**Exercise:** In the entries below, the lines from the one with "rt_object_detach o k" through the one with "intros c l." are to be copied exactly; both ends count.

Stored items:
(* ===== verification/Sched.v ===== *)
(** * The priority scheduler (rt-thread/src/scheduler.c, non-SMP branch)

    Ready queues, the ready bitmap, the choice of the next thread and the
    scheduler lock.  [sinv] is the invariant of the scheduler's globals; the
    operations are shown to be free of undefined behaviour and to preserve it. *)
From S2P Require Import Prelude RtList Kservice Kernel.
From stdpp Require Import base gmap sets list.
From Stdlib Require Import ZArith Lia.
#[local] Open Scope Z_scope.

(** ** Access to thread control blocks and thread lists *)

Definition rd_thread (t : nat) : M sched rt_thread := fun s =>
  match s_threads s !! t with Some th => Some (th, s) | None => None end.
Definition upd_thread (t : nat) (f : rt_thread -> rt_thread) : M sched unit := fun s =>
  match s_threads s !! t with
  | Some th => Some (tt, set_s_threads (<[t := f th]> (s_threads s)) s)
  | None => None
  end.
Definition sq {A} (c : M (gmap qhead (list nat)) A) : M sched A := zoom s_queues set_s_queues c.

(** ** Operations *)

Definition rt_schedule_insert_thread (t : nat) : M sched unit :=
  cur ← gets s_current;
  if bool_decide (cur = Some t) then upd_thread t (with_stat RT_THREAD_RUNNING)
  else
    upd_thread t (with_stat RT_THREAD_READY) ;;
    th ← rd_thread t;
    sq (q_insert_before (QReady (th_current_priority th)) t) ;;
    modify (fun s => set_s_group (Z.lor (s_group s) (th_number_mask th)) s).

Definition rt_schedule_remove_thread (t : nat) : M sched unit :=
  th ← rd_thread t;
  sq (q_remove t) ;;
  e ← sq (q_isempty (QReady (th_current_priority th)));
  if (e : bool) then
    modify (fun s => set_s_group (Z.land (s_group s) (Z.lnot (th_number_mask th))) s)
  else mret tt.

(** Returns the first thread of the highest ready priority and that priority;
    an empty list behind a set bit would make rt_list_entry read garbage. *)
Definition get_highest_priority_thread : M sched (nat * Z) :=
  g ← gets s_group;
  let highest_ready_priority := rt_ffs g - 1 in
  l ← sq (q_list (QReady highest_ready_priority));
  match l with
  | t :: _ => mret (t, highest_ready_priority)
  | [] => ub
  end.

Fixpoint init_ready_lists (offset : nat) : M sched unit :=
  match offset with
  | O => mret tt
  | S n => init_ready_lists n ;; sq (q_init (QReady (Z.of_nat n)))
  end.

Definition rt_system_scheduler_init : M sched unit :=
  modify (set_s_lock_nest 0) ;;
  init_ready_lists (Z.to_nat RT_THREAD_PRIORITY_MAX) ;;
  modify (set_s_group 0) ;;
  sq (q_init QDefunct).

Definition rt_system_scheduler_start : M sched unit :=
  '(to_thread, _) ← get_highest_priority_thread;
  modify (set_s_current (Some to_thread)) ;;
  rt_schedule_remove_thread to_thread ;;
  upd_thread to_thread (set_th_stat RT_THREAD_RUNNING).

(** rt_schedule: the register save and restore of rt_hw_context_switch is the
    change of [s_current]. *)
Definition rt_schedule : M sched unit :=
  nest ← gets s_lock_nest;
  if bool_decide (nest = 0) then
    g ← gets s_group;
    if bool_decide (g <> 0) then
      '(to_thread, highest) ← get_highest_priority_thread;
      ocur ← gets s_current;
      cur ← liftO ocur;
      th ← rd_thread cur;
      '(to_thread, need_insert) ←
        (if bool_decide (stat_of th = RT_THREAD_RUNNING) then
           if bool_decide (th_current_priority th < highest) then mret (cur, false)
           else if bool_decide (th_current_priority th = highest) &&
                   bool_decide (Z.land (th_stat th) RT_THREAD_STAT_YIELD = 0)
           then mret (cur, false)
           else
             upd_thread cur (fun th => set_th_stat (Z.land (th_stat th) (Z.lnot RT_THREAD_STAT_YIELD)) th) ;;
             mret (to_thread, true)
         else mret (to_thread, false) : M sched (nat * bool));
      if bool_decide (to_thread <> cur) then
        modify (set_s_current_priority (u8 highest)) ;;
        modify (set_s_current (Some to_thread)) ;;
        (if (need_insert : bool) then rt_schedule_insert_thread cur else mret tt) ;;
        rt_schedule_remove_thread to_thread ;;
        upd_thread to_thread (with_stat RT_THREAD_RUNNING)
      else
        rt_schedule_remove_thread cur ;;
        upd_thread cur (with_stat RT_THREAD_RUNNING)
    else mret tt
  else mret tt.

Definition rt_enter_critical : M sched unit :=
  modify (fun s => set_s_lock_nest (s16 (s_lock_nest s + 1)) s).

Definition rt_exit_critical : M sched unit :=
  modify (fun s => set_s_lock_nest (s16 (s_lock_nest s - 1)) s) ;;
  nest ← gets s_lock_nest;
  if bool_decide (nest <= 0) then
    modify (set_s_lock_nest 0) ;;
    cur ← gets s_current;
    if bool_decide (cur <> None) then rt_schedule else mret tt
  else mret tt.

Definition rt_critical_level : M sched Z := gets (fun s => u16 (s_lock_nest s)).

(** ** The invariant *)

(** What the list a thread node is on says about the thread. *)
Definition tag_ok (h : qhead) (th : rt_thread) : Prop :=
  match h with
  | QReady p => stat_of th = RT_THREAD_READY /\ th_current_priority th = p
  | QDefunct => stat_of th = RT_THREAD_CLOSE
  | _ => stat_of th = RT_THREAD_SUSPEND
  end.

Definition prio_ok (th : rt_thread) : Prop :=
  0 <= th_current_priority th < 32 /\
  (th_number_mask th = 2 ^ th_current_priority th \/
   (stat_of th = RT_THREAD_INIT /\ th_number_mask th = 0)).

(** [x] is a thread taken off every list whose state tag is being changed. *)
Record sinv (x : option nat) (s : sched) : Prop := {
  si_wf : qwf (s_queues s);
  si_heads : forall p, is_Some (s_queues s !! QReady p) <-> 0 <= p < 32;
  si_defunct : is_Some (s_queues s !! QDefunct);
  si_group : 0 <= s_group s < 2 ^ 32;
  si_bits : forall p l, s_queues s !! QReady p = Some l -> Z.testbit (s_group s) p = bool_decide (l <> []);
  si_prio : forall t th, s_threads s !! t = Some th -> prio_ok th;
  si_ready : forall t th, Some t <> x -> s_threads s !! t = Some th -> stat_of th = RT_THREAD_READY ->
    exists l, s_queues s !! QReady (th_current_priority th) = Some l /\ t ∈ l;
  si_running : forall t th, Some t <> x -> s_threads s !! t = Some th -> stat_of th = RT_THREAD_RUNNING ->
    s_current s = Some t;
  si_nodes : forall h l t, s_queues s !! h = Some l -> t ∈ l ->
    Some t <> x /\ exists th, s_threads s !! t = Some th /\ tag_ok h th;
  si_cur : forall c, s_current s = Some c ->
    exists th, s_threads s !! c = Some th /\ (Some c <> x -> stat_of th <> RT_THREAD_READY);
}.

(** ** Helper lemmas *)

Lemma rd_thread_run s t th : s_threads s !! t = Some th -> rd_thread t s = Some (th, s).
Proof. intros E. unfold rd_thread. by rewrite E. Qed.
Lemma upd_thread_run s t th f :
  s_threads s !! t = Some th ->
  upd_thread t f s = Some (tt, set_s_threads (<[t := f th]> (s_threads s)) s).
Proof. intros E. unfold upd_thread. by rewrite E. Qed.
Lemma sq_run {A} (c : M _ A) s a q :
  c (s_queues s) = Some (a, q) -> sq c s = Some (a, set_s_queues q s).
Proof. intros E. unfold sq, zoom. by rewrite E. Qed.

---

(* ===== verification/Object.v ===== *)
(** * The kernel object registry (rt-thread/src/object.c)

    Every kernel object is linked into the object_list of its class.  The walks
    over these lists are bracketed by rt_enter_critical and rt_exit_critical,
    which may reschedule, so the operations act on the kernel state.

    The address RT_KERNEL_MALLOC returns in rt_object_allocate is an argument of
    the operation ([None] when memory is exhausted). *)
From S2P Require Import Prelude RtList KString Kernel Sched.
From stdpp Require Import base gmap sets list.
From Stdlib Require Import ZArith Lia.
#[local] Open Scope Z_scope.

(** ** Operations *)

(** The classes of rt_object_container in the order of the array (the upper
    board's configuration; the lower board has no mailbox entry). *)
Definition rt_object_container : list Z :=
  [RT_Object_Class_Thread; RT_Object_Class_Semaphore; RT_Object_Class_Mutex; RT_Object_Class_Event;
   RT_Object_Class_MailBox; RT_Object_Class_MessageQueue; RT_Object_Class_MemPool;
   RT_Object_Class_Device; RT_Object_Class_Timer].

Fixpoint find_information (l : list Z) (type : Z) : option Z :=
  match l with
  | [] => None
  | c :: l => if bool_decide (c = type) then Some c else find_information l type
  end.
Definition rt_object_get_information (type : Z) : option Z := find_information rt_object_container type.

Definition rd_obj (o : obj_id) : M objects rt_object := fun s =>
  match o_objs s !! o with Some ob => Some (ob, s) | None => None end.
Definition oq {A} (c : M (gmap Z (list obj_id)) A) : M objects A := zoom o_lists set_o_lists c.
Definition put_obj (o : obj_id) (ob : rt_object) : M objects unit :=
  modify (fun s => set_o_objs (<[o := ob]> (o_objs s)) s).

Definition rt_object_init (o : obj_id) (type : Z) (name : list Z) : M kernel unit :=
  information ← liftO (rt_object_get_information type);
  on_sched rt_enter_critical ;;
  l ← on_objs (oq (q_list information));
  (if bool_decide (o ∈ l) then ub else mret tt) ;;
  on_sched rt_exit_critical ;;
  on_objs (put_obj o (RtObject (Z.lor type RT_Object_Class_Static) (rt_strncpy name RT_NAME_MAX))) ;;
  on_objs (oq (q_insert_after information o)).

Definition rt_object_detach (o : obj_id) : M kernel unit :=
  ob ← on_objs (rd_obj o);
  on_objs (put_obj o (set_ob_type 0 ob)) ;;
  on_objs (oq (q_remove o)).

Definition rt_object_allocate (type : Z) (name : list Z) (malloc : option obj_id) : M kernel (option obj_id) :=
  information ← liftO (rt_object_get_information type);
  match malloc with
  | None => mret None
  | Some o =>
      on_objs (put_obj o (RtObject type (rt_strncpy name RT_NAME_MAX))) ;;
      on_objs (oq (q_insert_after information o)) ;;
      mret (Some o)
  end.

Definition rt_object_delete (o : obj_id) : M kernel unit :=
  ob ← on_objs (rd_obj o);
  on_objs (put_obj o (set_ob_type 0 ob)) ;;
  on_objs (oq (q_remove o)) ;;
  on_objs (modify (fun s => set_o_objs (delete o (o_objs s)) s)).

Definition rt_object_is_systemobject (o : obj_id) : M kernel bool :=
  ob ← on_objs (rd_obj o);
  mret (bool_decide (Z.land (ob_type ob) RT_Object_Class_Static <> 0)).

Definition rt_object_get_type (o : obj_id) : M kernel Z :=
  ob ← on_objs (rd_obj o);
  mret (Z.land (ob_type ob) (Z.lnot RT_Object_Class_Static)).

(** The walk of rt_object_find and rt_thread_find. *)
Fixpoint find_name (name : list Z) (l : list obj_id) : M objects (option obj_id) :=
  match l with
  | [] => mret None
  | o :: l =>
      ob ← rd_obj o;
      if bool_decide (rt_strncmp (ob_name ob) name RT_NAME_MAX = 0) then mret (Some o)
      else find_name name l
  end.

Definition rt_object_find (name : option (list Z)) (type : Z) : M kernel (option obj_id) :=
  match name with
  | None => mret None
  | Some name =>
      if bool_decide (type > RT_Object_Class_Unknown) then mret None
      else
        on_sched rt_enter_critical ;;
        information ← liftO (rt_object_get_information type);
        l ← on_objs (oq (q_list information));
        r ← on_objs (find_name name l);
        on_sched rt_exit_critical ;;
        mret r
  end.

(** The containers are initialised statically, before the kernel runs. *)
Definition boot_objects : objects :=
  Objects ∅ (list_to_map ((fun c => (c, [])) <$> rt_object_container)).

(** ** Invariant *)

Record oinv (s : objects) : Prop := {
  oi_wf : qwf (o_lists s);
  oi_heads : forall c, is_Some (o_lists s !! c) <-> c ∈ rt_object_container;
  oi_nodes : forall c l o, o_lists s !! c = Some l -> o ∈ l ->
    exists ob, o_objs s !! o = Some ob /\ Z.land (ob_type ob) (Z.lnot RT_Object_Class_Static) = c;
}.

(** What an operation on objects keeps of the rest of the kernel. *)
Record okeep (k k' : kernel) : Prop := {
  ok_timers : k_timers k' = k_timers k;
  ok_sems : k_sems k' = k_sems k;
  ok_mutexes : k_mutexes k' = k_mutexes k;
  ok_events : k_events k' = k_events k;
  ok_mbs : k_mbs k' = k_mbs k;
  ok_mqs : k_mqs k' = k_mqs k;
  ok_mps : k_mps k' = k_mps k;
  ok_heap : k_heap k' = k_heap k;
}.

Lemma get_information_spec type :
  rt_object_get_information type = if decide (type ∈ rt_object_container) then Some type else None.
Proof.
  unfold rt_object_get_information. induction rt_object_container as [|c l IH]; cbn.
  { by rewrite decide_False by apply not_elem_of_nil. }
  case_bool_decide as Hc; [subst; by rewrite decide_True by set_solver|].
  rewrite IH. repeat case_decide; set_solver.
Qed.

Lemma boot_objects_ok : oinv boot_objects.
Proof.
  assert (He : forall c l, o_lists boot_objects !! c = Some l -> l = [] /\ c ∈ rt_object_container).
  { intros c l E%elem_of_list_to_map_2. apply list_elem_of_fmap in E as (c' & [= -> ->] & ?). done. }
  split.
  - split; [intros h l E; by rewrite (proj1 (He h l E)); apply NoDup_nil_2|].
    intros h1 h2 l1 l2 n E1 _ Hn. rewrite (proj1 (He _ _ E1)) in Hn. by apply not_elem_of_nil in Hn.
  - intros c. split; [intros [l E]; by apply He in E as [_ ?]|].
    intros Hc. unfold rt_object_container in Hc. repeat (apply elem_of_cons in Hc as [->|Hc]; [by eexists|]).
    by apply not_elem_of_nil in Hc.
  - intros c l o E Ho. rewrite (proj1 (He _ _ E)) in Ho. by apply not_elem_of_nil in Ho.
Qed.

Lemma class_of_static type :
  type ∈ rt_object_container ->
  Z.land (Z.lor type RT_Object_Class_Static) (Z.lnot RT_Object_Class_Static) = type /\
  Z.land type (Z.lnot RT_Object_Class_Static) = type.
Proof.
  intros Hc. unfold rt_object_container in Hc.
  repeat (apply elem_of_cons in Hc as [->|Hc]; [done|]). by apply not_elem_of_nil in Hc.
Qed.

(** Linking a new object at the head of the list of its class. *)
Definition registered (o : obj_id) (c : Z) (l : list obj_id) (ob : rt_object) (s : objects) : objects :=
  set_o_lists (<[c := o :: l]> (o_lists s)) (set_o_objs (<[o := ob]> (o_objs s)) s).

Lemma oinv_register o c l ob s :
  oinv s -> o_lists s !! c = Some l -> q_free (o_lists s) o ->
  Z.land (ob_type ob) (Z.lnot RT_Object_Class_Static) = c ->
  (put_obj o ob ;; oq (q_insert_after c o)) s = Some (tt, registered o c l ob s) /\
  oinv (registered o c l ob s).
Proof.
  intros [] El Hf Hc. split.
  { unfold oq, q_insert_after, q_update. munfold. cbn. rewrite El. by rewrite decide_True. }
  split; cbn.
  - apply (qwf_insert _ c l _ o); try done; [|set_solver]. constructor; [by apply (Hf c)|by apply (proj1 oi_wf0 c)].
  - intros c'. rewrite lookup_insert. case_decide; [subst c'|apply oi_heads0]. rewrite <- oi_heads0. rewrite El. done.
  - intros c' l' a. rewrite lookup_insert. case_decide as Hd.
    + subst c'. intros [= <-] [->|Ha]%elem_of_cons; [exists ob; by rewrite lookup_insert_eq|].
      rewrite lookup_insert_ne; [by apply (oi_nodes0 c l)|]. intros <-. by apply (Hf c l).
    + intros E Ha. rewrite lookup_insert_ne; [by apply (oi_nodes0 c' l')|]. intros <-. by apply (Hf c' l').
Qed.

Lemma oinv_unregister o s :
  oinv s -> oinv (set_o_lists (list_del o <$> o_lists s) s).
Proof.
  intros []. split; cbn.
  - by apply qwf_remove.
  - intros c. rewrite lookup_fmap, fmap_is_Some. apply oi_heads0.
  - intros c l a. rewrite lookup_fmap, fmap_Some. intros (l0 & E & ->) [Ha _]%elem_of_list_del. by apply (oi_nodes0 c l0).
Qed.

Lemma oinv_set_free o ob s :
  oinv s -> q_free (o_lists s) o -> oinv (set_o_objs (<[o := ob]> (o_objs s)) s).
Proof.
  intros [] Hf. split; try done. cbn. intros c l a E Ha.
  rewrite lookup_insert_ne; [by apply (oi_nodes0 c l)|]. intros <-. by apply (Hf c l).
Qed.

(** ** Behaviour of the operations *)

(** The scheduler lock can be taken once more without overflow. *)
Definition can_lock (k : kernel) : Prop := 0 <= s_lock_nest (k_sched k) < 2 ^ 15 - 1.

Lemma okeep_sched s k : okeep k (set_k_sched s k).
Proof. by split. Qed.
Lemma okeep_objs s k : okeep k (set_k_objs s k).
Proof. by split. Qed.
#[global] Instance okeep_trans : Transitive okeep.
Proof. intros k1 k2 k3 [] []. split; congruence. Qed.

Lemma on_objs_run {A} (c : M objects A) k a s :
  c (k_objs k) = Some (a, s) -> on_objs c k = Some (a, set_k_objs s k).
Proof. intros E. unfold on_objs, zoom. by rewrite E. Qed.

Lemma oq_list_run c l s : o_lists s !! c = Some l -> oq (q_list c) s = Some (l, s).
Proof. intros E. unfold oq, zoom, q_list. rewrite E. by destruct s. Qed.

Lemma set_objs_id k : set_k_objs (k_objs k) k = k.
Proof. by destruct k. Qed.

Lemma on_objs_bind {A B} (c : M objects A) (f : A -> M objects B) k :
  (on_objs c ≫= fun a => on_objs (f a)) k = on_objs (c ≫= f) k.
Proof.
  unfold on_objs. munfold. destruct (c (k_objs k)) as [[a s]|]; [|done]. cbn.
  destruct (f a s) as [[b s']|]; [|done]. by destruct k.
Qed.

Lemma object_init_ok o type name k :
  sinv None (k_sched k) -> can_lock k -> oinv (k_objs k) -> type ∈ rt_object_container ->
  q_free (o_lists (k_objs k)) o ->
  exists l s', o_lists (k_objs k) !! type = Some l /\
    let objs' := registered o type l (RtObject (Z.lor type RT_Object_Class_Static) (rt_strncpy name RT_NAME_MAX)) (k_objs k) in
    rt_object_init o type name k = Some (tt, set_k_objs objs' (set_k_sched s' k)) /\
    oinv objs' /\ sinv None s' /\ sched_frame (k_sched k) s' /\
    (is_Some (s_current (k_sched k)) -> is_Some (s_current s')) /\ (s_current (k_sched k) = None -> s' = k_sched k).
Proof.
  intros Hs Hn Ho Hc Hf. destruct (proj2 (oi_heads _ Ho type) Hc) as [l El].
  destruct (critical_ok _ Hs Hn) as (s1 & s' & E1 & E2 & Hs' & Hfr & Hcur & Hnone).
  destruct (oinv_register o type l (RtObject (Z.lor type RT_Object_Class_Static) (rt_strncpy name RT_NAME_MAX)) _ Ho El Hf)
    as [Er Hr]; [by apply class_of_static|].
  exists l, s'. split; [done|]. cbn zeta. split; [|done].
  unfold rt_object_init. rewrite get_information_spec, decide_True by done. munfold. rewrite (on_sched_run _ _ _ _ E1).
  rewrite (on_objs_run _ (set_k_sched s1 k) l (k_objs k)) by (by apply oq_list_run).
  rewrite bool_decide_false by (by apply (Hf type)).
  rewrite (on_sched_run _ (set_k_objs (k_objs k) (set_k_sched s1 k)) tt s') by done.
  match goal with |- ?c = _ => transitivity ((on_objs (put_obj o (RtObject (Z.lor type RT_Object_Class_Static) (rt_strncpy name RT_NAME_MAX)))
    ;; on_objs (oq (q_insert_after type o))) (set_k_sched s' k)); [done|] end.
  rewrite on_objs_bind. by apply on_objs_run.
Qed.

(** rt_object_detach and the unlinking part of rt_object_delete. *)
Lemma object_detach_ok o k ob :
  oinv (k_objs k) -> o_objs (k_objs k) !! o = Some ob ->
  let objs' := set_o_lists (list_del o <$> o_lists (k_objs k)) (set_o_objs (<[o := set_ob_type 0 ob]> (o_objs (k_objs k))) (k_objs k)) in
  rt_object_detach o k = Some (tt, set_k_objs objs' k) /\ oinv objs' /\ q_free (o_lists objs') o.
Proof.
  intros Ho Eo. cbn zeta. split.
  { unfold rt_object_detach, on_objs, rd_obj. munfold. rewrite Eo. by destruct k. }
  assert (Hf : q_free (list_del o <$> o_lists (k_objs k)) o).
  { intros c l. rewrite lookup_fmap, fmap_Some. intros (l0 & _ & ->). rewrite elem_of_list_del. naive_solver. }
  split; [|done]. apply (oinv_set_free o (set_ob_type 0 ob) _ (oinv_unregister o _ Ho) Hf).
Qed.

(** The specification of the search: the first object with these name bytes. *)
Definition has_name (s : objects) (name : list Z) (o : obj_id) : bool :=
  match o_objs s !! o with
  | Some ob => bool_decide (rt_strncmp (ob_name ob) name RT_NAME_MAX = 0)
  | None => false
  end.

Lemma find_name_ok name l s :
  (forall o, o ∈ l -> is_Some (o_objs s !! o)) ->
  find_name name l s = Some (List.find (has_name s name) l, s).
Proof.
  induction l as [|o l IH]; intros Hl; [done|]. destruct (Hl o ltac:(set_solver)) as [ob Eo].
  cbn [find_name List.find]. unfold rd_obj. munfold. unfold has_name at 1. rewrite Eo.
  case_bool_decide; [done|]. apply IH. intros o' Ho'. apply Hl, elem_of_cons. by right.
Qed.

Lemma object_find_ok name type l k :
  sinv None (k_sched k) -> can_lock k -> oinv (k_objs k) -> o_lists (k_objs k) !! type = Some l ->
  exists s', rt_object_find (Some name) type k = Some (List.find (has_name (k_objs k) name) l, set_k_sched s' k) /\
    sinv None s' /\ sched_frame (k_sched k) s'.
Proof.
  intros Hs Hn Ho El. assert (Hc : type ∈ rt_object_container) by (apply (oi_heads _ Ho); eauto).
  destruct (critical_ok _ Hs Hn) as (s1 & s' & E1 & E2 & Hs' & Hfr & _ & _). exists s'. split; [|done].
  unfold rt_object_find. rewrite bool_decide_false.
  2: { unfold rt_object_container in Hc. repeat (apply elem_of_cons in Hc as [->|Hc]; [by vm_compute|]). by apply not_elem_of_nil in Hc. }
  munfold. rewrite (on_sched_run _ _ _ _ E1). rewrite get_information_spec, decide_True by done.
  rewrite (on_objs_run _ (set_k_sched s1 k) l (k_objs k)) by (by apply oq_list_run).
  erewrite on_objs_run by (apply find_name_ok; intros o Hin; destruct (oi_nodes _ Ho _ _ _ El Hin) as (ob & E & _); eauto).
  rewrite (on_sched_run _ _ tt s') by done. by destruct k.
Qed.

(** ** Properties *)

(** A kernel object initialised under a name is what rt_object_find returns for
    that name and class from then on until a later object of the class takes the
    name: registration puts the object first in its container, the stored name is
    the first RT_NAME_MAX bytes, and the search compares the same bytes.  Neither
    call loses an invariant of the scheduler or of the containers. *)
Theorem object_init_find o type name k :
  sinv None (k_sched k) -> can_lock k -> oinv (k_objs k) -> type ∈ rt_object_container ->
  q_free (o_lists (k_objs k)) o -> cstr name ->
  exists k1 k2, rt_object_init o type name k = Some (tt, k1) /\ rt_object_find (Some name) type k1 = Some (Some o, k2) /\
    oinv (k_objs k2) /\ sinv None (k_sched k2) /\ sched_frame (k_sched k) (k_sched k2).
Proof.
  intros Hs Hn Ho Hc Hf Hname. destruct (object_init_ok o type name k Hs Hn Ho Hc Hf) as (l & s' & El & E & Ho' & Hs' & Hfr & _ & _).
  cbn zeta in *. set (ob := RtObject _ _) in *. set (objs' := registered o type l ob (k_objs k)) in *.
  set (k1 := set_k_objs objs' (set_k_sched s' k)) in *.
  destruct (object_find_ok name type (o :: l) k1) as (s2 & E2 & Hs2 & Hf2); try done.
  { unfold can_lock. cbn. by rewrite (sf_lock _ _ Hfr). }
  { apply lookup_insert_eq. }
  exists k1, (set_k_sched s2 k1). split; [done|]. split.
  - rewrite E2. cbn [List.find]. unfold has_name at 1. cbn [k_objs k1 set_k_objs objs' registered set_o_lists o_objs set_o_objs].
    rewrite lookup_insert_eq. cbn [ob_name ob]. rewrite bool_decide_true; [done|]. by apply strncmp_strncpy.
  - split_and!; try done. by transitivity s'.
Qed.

**Exercise response:**
  rt_object_detach o k = Some (tt, set_k_objs objs' k) /\ oinv objs' /\ q_free (o_lists objs') o.
Proof.
  intros Ho Eo. cbn zeta. split.
  { unfold rt_object_detach, on_objs, rd_obj. munfold. rewrite Eo. by destruct k. }
  assert (Hf : q_free (list_del o <$> o_lists (k_objs k)) o).
  { intros c l. rewrite lookup_fmap, fmap_Some. intros (l0 & _ & ->). rewrite elem_of_list_del. naive_solver. }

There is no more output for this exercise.